Mit meiner Geschlechtsangleichung passte ich nicht länger ins Beuteschema schwuler Männer, mit ihr änderte sich meine sexuelle Orientierung für meine Umwelt von schwul auf hetero. Auf einmal musste ich mich fragen, auf was für Partys ich noch gehen konnte. Wusste ich doch von anderen Trans*Leuten, dass es zu Ausschlüssen kommen konnte. Einmal fragte mich ein schwuler Mann, warum ich noch auf den Christopher Street Day gehen würde, ich hätte da doch nichts mehr zu suchen.

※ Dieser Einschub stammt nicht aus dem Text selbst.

Lemma react_signal_facts r :
  react_is_only_signal r ->
  exists deps dev,
    root_manifest r = Manifest deps dev
    /\ mem "react" (deps ++ dev) = true
    /\ Forall (fun d => d = "react" \/ mem d (deps ++ dev) = false) designated_deps
    /\ Forall (fun f => mem f (other_names r) = false) marker_files
    /\ Forall (fun fp => code_score r (snd fp) = 0) FRAMEWORK_PATTERNS.
Proof.
  intros ((deps & dev & Hroot & Hreact & Hother) & Hnames & Hcode).
  exists deps, dev. split; [exact Hroot|]. split.
  { apply mem_true_iff, in_or_app. now left. }
  split.
  { apply List.Forall_forall. intros d Hd.
    unfold designated_deps in Hd. apply in_flat_map in Hd as ([fw p] & Hp & Hd).
    simpl in Hd. destruct (package_deps p) as [wanted|] eqn:Ew; [|destruct Hd].
    destruct (String.eqb_spec d "react") as [->|Hne]; [now left|right].
    apply mem_false. now apply (Hother fw p wanted d). }
  split.
  { apply List.Forall_forall. intros f Hf.
    unfold marker_files in Hf. apply in_flat_map in Hf as ([fw p] & Hp & Hf).
    apply mem_false. now apply (Hnames fw p f). }
  apply List.Forall_forall. intros [fw p] Hp. simpl.
  apply code_score_zero. intros lang fs file Hfs Hfile.
  apply file_score_zero. intros pat text Hpat ->.
  now apply (Hcode fw p pat lang fs text).
Qed.

Ltac split_forall H :=
  repeat (let F := fresh "F" in apply List.Forall_cons_iff in H as [F H]).

Lemma react_signal_scores r :
  react_is_only_signal r ->
  List.map (fun fp => (fst fp, framework_score r (snd fp))) FRAMEWORK_PATTERNS
  = [("fastapi", 0); ("flask", 0); ("django", 0); ("react", 7); ("nextjs", 0);
     ("vue", 0); ("angular", 0); ("express", 0); ("spring-boot", 0); ("laravel", 0)].
Proof.
  intros H. apply react_signal_facts in H
    as (deps & dev & Hroot & Hreact & Hdeps & Hnames & Hcode).
  unfold designated_deps, marker_files in *.
  cbn [FRAMEWORK_PATTERNS List.flat_map List.app files package_deps snd] in Hdeps, Hnames.
  unfold FRAMEWORK_PATTERNS in *.
  split_forall Hdeps. split_forall Hnames. split_forall Hcode.
  cbn [snd] in *.
  cbn [List.map fst snd]. unfold framework_score.
  repeat match goal with
         | H : code_score _ _ = 0 |- _ => rewrite H; clear H
         end.
  repeat match goal with
         | H : _ = "react" \/ _ |- _ =>
             destruct H as [H|H];
             [first [discriminate H|clear H]|first [congruence|idtac]]
         end.
  unfold files_score, deps_score, rglob_finds.
  cbn [files package_deps List.fold_left]. rewrite Hroot.
  repeat match goal with
         | H : mem _ _ = _ |- _ => rewrite !H; clear H
         end.
  reflexivity.
Qed.

End FrameworkFacts.

Section FrameworkClaims.
Import Py Framework Notions.
Local Open Scope string_scope.

(** C2 (as amended).  For a project whose only framework signal is a root
    [package.json] whose dependencies contain [react], the scorer gives
    react exactly 7 (2 for the marker file [package.json] itself, 5 for
    the dependency), gives every other framework 0, and detects
    [react]. *)
Theorem react_manifest_scores_seven (r : repo) :
  react_is_only_signal r ->
  score_of r "react" = 7
  /\ (forall fw, fw <> "react" -> score_of r fw = 0)
  /\ _detect_framework r = Some "react".
Proof.
  intros H.
  assert (Hscore : forall fw,
            score_of r fw
            = match Chunking.assoc_get fw
                      (List.map (fun fp => (fst fp, framework_score r (snd fp)))
                                FRAMEWORK_PATTERNS) with
              | Some z => z
              | None => 0
              end).
  { intros fw. unfold score_of.
    induction FRAMEWORK_PATTERNS as [|[fw' p] rest IH]; simpl; [reflexivity|].
    destruct (String.eqb fw fw'); [reflexivity|exact IH]. }
  pose proof (react_signal_scores r H) as Hs.
  split; [|split].
  - rewrite Hscore, Hs. reflexivity.
  - intros fw Hne. rewrite Hscore, Hs. simpl.
    repeat match goal with
           | |- context [String.eqb fw ?s] =>
               destruct (String.eqb_spec fw s); [try reflexivity; congruence|]
           end.
    reflexivity.
  - unfold _detect_framework. rewrite Hs. reflexivity.
Qed.

Lemma react_only_repo_premise : react_is_only_signal react_only_repo.
Proof.
  split; [|split].
  - exists ["react"], []. split; [reflexivity|]. split; [now left|].
    intros fw p wanted dep _ _ _ Hne [Hin|[]]. congruence.
  - intros fw p f _ _ [].
  - intros fw p pat lang fs text _ _ [].
Qed.

(** C2, the claim as stated, fails: on the smallest project of the
    premise react scores 7, not 5. *)
Lemma react_score_is_not_five :
  react_is_only_signal react_only_repo /\ score_of react_only_repo "react" <> 5.
Proof. split; [exact react_only_repo_premise|]. vm_compute. discriminate. Qed.

Lemma react_manifest_scores_seven_witness :
  score_of react_only_repo "react" = 7
  /\ (forall fw, fw <> "react" -> score_of react_only_repo fw = 0)
  /\ _detect_framework react_only_repo = Some "react".
Proof. exact (react_manifest_scores_seven react_only_repo react_only_repo_premise). Defined.

End FrameworkClaims.

(** ** Store and orchestrator *)

Section StoreFacts.
Import Py Chunking Embedding Store Notions.

Lemma db_commit_settled s :
  committed (db_commit s) = pending (db_commit s) /\ tx_failed (db_commit s) = false.
Proof. unfold db_commit, db_rollback. destruct (tx_failed s); simpl; auto. Qed.

Lemma db_commit_idem s : db_commit (db_commit s) = db_commit s.
Proof. unfold db_commit, db_rollback. destruct (tx_failed s); reflexivity. Qed.

(** Reporting progress twice commits nothing more than reporting once. *)
Lemma emit_progress_idem tracker s :
  emit_progress tracker (emit_progress tracker s) = emit_progress tracker s.
Proof. destruct tracker; simpl; [apply db_commit_idem|reflexivity]. Qed.

Lemma emit_progress_healthy tracker s :
  tx_failed s = false -> tx_failed (emit_progress tracker s) = false.
Proof. destruct tracker; simpl; [intros _; apply db_commit_settled|auto]. Qed.

(** On a healthy session, progress reports commit what is pending and
    leave the transaction's view alone. *)
Lemma emit_progress_view tracker s :
  tx_failed s = false ->
  pending (emit_progress tracker s) = pending s
  /\ committed (emit_progress tracker s) = (if tracker then pending s else committed s).
Proof.
  intros H. destruct tracker; simpl; [|auto]. unfold db_commit. rewrite H. auto.
Qed.

(** The file loop leaves a session that has just reported progress as it
    is, and what it yields does not depend on the session. *)
Lemma chunk_files_session tracker cc co files chunks n s :
  emit_progress tracker s = s ->
  fst (chunk_files tracker cc co files chunks n s) = s.
Proof.
  intros Hs. revert chunks n.
  induction files as [|fm rest IH]; intros chunks n; simpl; [reflexivity|].
  destruct (f_read fm) as [text|]; [|apply IH].
  destruct (negb (truthy (strip text))); [apply IH|].
  destruct (split_text_to_code_chunks _ _ _ _ _ _ _); [|reflexivity].
  rewrite Hs. apply IH.
Qed.


Lemma chunk_files_never_hangs tracker cc co files chunks n s :
  snd (chunk_files tracker cc co files chunks n s) <> Hang.
Proof.
  revert chunks n s.
  induction files as [|fm rest IH]; intros chunks n s; simpl; [discriminate|].
  destruct (f_read fm) as [text|]; [|apply IH].
  destruct (negb (truthy (strip text))); [apply IH|].
  destruct (split_text_to_code_chunks _ _ _ _ _ _ _); [apply IH|discriminate].
Qed.

(** How the paged insert leaves the session. *)
Lemma execute_values_cases result rows s :
  match execute_values result rows s with
  | (s', Ok _) => s' = write (insert_rows rows) s
  | (s', Raise _) =>
      exists page,
        (page * page_size < length rows)%nat
        /\ ((result = ClientError page
             /\ s' = write (insert_rows (firstn (page * page_size) rows)) s)
            \/ (result = ServerError page
                /\ s' = fail_statement
                          (write (insert_rows (firstn (page * page_size) rows)) s)))
  | (_, Hang) => False
  end.
Proof.
  destruct result as [|page|page]; simpl; [reflexivity| |];
    (destruct (page * page_size <? length rows)%nat eqn:E; [|reflexivity]);
    apply Nat.ltb_lt in E; exists page; (split; [exact E|]); [left|right]; now split.
Qed.

(** How one call of [index_project_chunks_to_pgvector] leaves the
    session, by the way it ends.  [s0] is the session after the first
    progress report. *)
Lemma index_session_cases P E tracker pid files cc co mf w :
  let s0 := emit_progress tracker (db w) in
  match snd (index_project_chunks_to_pgvector P E tracker pid files cc co mf w) with
  | Ok res =>
      (chunks_written res = 0
       /\ db (fst (index_project_chunks_to_pgvector P E tracker pid files cc co mf w)) = s0)
      \/ (exists rows,
             rows <> [] /\ chunks_written res = len rows
             /\ Forall (fun r => project_id r = pid) rows
             /\ db (fst (index_project_chunks_to_pgvector P E tracker pid files cc co mf w))
                = db_commit (write (insert_rows rows) (write (delete_project_chunks pid) s0)))
  | Raise _ =>
      let s' := db (fst (index_project_chunks_to_pgvector P E tracker pid files cc co mf w)) in
      s' = s0 \/ s' = fail_statement s0
      \/ s' = write (delete_project_chunks pid) s0
      \/ (exists page rows,
             Forall (fun r => project_id r = pid) rows
             /\ (page * page_size < length rows)%nat
             /\ ((insert_result E = ClientError page
                  /\ s' = write (insert_rows (firstn (page * page_size) rows))
                            (write (delete_project_chunks pid) s0))
                 \/ (insert_result E = ServerError page
                     /\ s' = fail_statement
                               (write (insert_rows (firstn (page * page_size) rows))
                                  (write (delete_project_chunks pid) s0)))))
  | Hang => False
  end.
Proof.
  intros s0. unfold index_project_chunks_to_pgvector. fold s0.
  set (code_files := match mf with Some m => _ | None => _ end).
  pose proof (chunk_files_session tracker cc co code_files [] 0 s0
                (emit_progress_idem tracker (db w))) as Hs.
  pose proof (chunk_files_never_hangs tracker cc co code_files [] 0 s0) as Hh.
  destruct (chunk_files tracker cc co code_files [] 0 s0) as [s [[chunks n]|err|]];
    simpl in Hs, Hh; subst s; [|simpl; auto|congruence].
  destruct (negb (truthy chunks)) eqn:Echunks; [simpl; left; auto|].
  assert (Hdim : snd (embedding_dimension P E (net w)) <> Hang).
  { unfold embedding_dimension. destruct (known_dim E <=? 0); [|discriminate].
    pose proof (embed_never_hangs P [of_string "dimension probe"] 1 default_max_retries
                  default_retry_backoff_sec (net w) ltac:(lia)) as H.
    destruct (embed_texts_openai _ _ _ _ _ _) as [e' [[|v vs]|err|]]; simpl in *;
      congruence. }
  destruct (embedding_dimension P E (net w)) as [e [dim|err|]];
    [|simpl; auto|simpl in Hdim; congruence].
  destruct (schema_fails E || tx_failed _); [simpl; auto|].
  pose proof (embed_never_hangs P (List.map content chunks) default_batch_size
                default_max_retries default_retry_backoff_sec e
                ltac:(unfold default_batch_size; lia)) as Hemb.
  destruct (embed_texts_openai _ _ _ _ _ _) as [e' [vectors|err|]];
    [|simpl; auto|simpl in Hemb; congruence].
  destruct (negb (len vectors =? len chunks)) eqn:Elen; [simpl; auto|].
  assert (Hpid : Forall (fun r => project_id r = pid)
                        (List.map (row_of pid) (combine chunks vectors))).
  { apply List.Forall_forall. intros r Hr. apply in_map_iff in Hr as (cv & <- & _).
    reflexivity. }
  pose proof (execute_values_cases (insert_result E)
                (List.map (row_of pid) (combine chunks vectors))
                (write (delete_project_chunks pid) s0)) as Hins.
  destruct (execute_values (insert_result E) _ _) as [s1 [u|err|]];
    [| |contradiction].
  - subst s1. simpl. right. exists (List.map (row_of pid) (combine chunks vectors)).
    apply negb_false_iff in Echunks, Elen. apply Z.eqb_eq in Elen.
    split; [|split; [reflexivity|split; [exact Hpid|reflexivity]]].
    destruct chunks as [|c cs]; [discriminate|].
    destruct vectors as [|v vs]; [unfold len in Elen; simpl in Elen; lia|]. discriminate.
  - simpl. destruct Hins as (page & Hpage & Hcase). right. right. right.
    exists page, (List.map (row_of pid) (combine chunks vectors)).
    split; [exact Hpid|]. split; [exact Hpage|exact Hcase].
Qed.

Das sehe ich nicht so. Sexuelle Orientierung und Identität sind zwar zwei verschiedene Paar Schuhe, aber ich habe mich vor meiner Geschlechtsangleichung für Respekt und Offenheit eingesetzt und ich tue das auch jetzt noch. Viele meiner Freunde sind schwul oder lesbisch. Ich möchte mit ihnen weiterhin gemeinsam ausgehen, feiern und mich politisch engagieren. Und ich habe keine Lust auf eine Hetero-Beziehung voller geschlechtlicher Zwänge und Ungleichgewichte. Ich wünsche mir eine Beziehung auf Augenhöhe, wie sie von vielen Schwulen und Lesben gelebt wird.

Als ich vor zehn Jahren das erste Mal das Lied „Schwule Mädchen“ hörte, hätte ich mir nie träumen lassen, dass dieser Titel einmal meine Lebenserfahrung beschreiben könnte. Eben die eines Mädchens, das einmal schwul war und es ehrenhalber immer noch ist.